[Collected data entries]

Lemma assoc_touch_wf t id now : assoc_wf t → assoc_wf (assoc_touch t id now).
Proof.
  intros Hwf.
  assert (∀ i e, at_id_to_entry (assoc_touch t id now) !! i = Some e →
     ∃ e0, at_id_to_entry t !! i = Some e0 ∧ fe_tuple e = fe_tuple e0) as Halt.
  { intros i e. cbn. rewrite lookup_alter. case_decide; [subst|eauto].
    intros (e0 & ? & ->)%fmap_Some. eauto. }
  constructor; try apply Hwf.
  - cbn. rewrite <-(size_dom (D:=gset Z)), dom_alter_L, size_dom. apply Hwf.
  - intros i e (e0 & He0 & _)%Halt. by eapply aw_id.
  - cbn. intros tu i Hi. destruct (aw_t2i _ Hwf _ _ Hi) as (e & He & <-).
    rewrite lookup_alter. case_decide; [subst|eauto]. rewrite He. cbn. eauto.
  - intros i e (e0 & He0 & ->)%Halt. by apply (aw_i2t _ Hwf).
  - cbn. rewrite dom_alter_L. apply Hwf.
Qed.

Lemma take_reclaimed_wf t : assoc_wf t → assoc_wf (snd (take_reclaimed_fake_ips t)).
Proof. intros []. by constructor. Qed.

(** ** [sweep] *)

Lemma sweep_one_drop rec t id e :
  at_id_to_entry t !! id = Some e →
  assoc_sweep_one (rec, t) (id, fe_tuple e) =
  (rec ++ match at_id_to_fake_ip t !! id with Some ip => [ip] | None => [] end,
   assoc_drop t id e (at_reclaimed t)).
Proof. intros He. cbn. by destruct (at_id_to_fake_ip t !! id); rewrite ?app_nil_r. Qed.

(** The loop of [sweep] over any duplicate-free list of live associations. *)
Lemma sweep_loop l rec t :
  assoc_wf t → NoDup l.*1 →
  (∀ id e, (id, e) ∈ l → at_id_to_entry t !! id = Some e) →
  let '(out, t') := fold_left assoc_sweep_one ((λ '(id, e), (id, fe_tuple e)) <$> l) (rec, t) in
  assoc_wf t' ∧ at_reclaimed t' = at_reclaimed t ∧
  (∀ ip, occurrences out ip + held t' ip = occurrences rec ip + held t ip) ∧
  (∀ id, at_id_to_entry t' !! id = if decide (id ∈ l.*1) then None else at_id_to_entry t !! id).
Proof.
  revert rec t. induction l as [|[id e] l IH]; intros rec t Hwf Hnd Hl.
  - cbn. split_and!; try done. 
  - cbn [fmap list_fmap fold_left]. assert (at_id_to_entry t !! id = Some e) as He by (apply Hl; set_solver).
    cbn in Hnd. apply NoDup_cons in Hnd as [Hid Hnd].
    rewrite sweep_one_drop by done.
    specialize (IH (rec ++ match at_id_to_fake_ip t !! id with Some ip => [ip] | None => [] end)
                   (assoc_drop t id e (at_reclaimed t)) (assoc_drop_wf _ _ _ _ Hwf He) Hnd).
    destruct (fold_left _ _ _) as [out t'].
    destruct IH as (Hwf' & Hrec & Hocc & Hlk).
    { intros i e' Hin. cbn. apply lookup_delete_Some. split; [|apply Hl; set_solver].
      intros <-. apply Hid. by apply (list_elem_of_fmap_2 fst l (id, e')). }
    split_and!; [done|done| |].
    + intros ip. rewrite Hocc, occurrences_app. unfold held. cbn.
      destruct (at_id_to_fake_ip t !! id) as [x|] eqn:E.
      * rewrite (fake_count_delete _ _ _ ip E), occurrences_one. lia.
      * rewrite delete_id by done. unfold occurrences. cbn. rewrite len_nil. lia.
    + intros i. rewrite Hlk. cbn. rewrite lookup_delete. repeat case_decide; set_solver.
Qed.

Lemma assoc_sweep_spec t now idle out t' :
  assoc_wf t → assoc_sweep t now idle = (out, t') →
  assoc_wf t' ∧ at_reclaimed t' = at_reclaimed t ∧
  (∀ ip, occurrences out ip + held t' ip = held t ip) ∧
  (∀ id, at_id_to_entry t' !! id =
     e ← at_id_to_entry t !! id; if entry_expired now idle e then None else Some e).
Proof.
  intros Hwf E. unfold assoc_sweep, assoc_expired in E.
  set (l := map_to_list _) in E.
  assert (∀ id e, (id, e) ∈ l ↔ at_id_to_entry t !! id = Some e ∧ entry_expired now idle e = true) as Hl.
  { intros id e. unfold l. by rewrite elem_of_map_to_list, map_lookup_filter_Some. }
  pose proof (sweep_loop l [] t Hwf (NoDup_fst_map_to_list _)) as H. rewrite E in H.
  destruct H as (Hwf' & Hrec & Hocc & Hlk); [naive_solver|].
  split_and!; [done|done|by intros ip; rewrite Hocc|].
  intros id. rewrite Hlk. case_decide as Hin.
  - apply list_elem_of_fmap in Hin as ([i e] & -> & [He Hx]%Hl). cbn. rewrite He. cbn. by rewrite Hx.
  - destruct (at_id_to_entry t !! id) as [e|] eqn:He; [|done]. cbn.
    destruct (entry_expired now idle e) eqn:Hx; [|done]. destruct Hin.
    apply (list_elem_of_fmap_2 fst l (id, e)), Hl. done.
Qed.

Lemma assoc_with_cap_wf cap : assoc_wf (assoc_with_cap cap).
Proof.
  constructor; cbn; rewrite ?map_size_empty; try (intros *; rewrite lookup_empty; done); ulia || set_solver.
Qed.

Lemma assoc_step_wf t t' : assoc_step t t' → assoc_wf t → assoc_wf t'.
Proof.
  intros Hs Hwf. destruct Hs.
  - destruct (intern_spec t tu Hwf) as (? & ? & E & ? & _). by simplify_eq.
  - by apply set_fake_ip_wf.
  - by apply take_reclaimed_wf.
  - by apply assoc_touch_wf.
  - destruct (assoc_sweep t now idle) eqn:E. by apply assoc_sweep_spec in E as [? _].
Qed.

(** ** Properties *)

(** In every state of the association table the client can reach, the four-tuple and id
    tables are inverse to each other, ids are non-zero [u16]s, there are at most [cap]
    associations and only live associations hold a fake IP. *)
Theorem assoc_reachable_wf t : assoc_reachable t → assoc_wf t.
Proof. induction 1; eauto using assoc_with_cap_wf, assoc_step_wf. Qed.

Definition demo_tuple : FourTuple := mk_FourTuple (ipv4_new 10 0 0 1) 5000 (ipv4_new 198 18 0 2) 443.

Lemma assoc_reachable_wf_witness :
  assoc_wf (snd (assoc_sweep (assoc_touch assoc_new 1 5) 100 60)).
Proof.
  apply assoc_reachable_wf. eapply ar_step; [eapply ar_step|apply as_sweep];
    [apply (ar_new MAX_UDP_FLOWS)|apply as_touch].
Defined.

(** C25: [intern] always returns: the id search ends within one pass over the [u16] space because
    the table was just relieved of one entry when full.  A flow already in the table keeps its id
    and nothing changes.  A new flow gets a non-zero [u16] that no association uses, and exactly
    its entry is added: every other association survives, except that a table at its capacity
    first evicts one association of the oldest activity.  The next call returns the same id. *)
Theorem intern_correct t tu :
  assoc_wf t →
  ∃ id t', intern t tu = Some (id, t') ∧ 1 ≤ id ≤ 65535 ∧ assoc_wf t' ∧
    intern t' tu = Some (id, t') ∧
    match at_tuple_to_id t !! tu with
    | Some id0 => id = id0 ∧ t' = t ∧ ∃ e, assoc_resolve t id = Some e ∧ fe_tuple e = tu
    | None =>
        assoc_resolve t' id = Some (mk_FlowEntry tu 0) ∧
        if bool_decide (Z.of_nat (size (at_id_to_entry t)) < at_cap t) then
          assoc_resolve t id = None ∧ ∀ id', id' ≠ id → assoc_resolve t' id' = assoc_resolve t id'
        else
          ∃ v e, assoc_resolve t v = Some e ∧
            (∀ id' e', assoc_resolve t id' = Some e' → fe_last_activity e ≤ fe_last_activity e') ∧
            (id = v ∨ assoc_resolve t id = None ∧ assoc_resolve t' v = None) ∧
            ∀ id', id' ≠ id → id' ≠ v → assoc_resolve t' id' = assoc_resolve t id'
    end.
Proof.
  intros Hwf. destruct (intern_spec t tu Hwf) as (id & t' & E & Hwf' & Hid & Ht & _ & Hcase).
  exists id, t'. split_and!; try done; try lia; [by unfold intern; rewrite Ht|].
  unfold assoc_resolve. destruct (at_tuple_to_id t !! tu) eqn:Hknown.
  - destruct Hcase as [-> ->]. split_and!; try done. by apply aw_t2i.
  - destruct Hcase as (He & _ & m & Hm & Hfree & Hor). split; [done|]. rewrite Hm.
    destruct Hor as [(Hroom & -> & _)|(Hfull & v & ev & Hv & -> & Hold)].
    + rewrite bool_decide_true by done. split; [done|]. intros id' Hne. by rewrite lookup_insert_ne.
    + rewrite bool_decide_false by lia. exists v, ev. split_and!; try done.
      * destruct (decide (id = v)) as [|Hne]; [by left|right].
        rewrite lookup_delete_ne in Hfree by done.
        by rewrite lookup_insert_ne, lookup_delete_eq by done.
      * intros id' Hne Hv'. by rewrite lookup_insert_ne, lookup_delete_ne by done.
Qed.

Lemma intern_correct_witness :
  ∃ id t', intern (assoc_with_cap 1) demo_tuple = Some (id, t') ∧ 1 ≤ id ≤ 65535 ∧
    assoc_resolve t' id = Some (mk_FlowEntry demo_tuple 0) ∧
    ∀ id', id' ≠ id → assoc_resolve t' id' = None.
Proof.
  destruct (intern_correct _ demo_tuple (assoc_with_cap_wf 1))
    as (id & t' & ? & ? & _ & _ & ? & _ & ?).
  exists id, t'. split; [assumption|]. split; [assumption|]. split; assumption.
Defined.

(** No fake IP held by an association is lost or released twice: [intern] keeps, for each
    address, the number of associations holding it plus the number queued for release, and
    [sweep] returns exactly the addresses of the associations it removes, which are those idle
    for more than the limit. *)
Theorem assoc_fake_ip_accounting t tu now idle :
  assoc_wf t →
  (∀ id t' ip, intern t tu = Some (id, t') → owed t' ip = owed t ip) ∧
  (∀ out t', assoc_sweep t now idle = (out, t') →
     (∀ ip, occurrences out ip + held t' ip = held t ip) ∧
     (∀ id, at_id_to_entry t' !! id =
        e ← at_id_to_entry t !! id; if entry_expired now idle e then None else Some e)).
Proof.
  intros Hwf. split.
  - intros id t' ip E. destruct (intern_spec t tu Hwf) as (? & ? & E' & _ & _ & _ & H & _).
    rewrite E in E'. injection E' as <- <-. apply H.
  - intros out t' E. by apply (assoc_sweep_spec t now idle out t') in E as (_ & _ & ? & ?).
Qed.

» Activity
Give back, exactly as written, the stretch from the line with "rewrite lookup_delete_ne in" through the line with "rewrite E in E'.", and no other lines from the records above.

» Written reply
        rewrite lookup_delete_ne in Hfree by done.
        by rewrite lookup_insert_ne, lookup_delete_eq by done.
      * intros id' Hne Hv'. by rewrite lookup_insert_ne, lookup_delete_ne by done.
Qed.

Lemma intern_correct_witness :
  ∃ id t', intern (assoc_with_cap 1) demo_tuple = Some (id, t') ∧ 1 ≤ id ≤ 65535 ∧
    assoc_resolve t' id = Some (mk_FlowEntry demo_tuple 0) ∧
    ∀ id', id' ≠ id → assoc_resolve t' id' = None.
Proof.
  destruct (intern_correct _ demo_tuple (assoc_with_cap_wf 1))
    as (id & t' & ? & ? & _ & _ & ? & _ & ?).
  exists id, t'. split; [assumption|]. split; [assumption|]. split; assumption.
Defined.

(** No fake IP held by an association is lost or released twice: [intern] keeps, for each
    address, the number of associations holding it plus the number queued for release, and
    [sweep] returns exactly the addresses of the associations it removes, which are those idle
    for more than the limit. *)
Theorem assoc_fake_ip_accounting t tu now idle :
  assoc_wf t →
  (∀ id t' ip, intern t tu = Some (id, t') → owed t' ip = owed t ip) ∧
  (∀ out t', assoc_sweep t now idle = (out, t') →
     (∀ ip, occurrences out ip + held t' ip = held t ip) ∧
     (∀ id, at_id_to_entry t' !! id =
        e ← at_id_to_entry t !! id; if entry_expired now idle e then None else Some e)).
Proof.
  intros Hwf. split.
  - intros id t' ip E. destruct (intern_spec t tu Hwf) as (? & ? & E' & _ & _ & _ & H & _).
    rewrite E in E'. injection E' as <- <-. apply H.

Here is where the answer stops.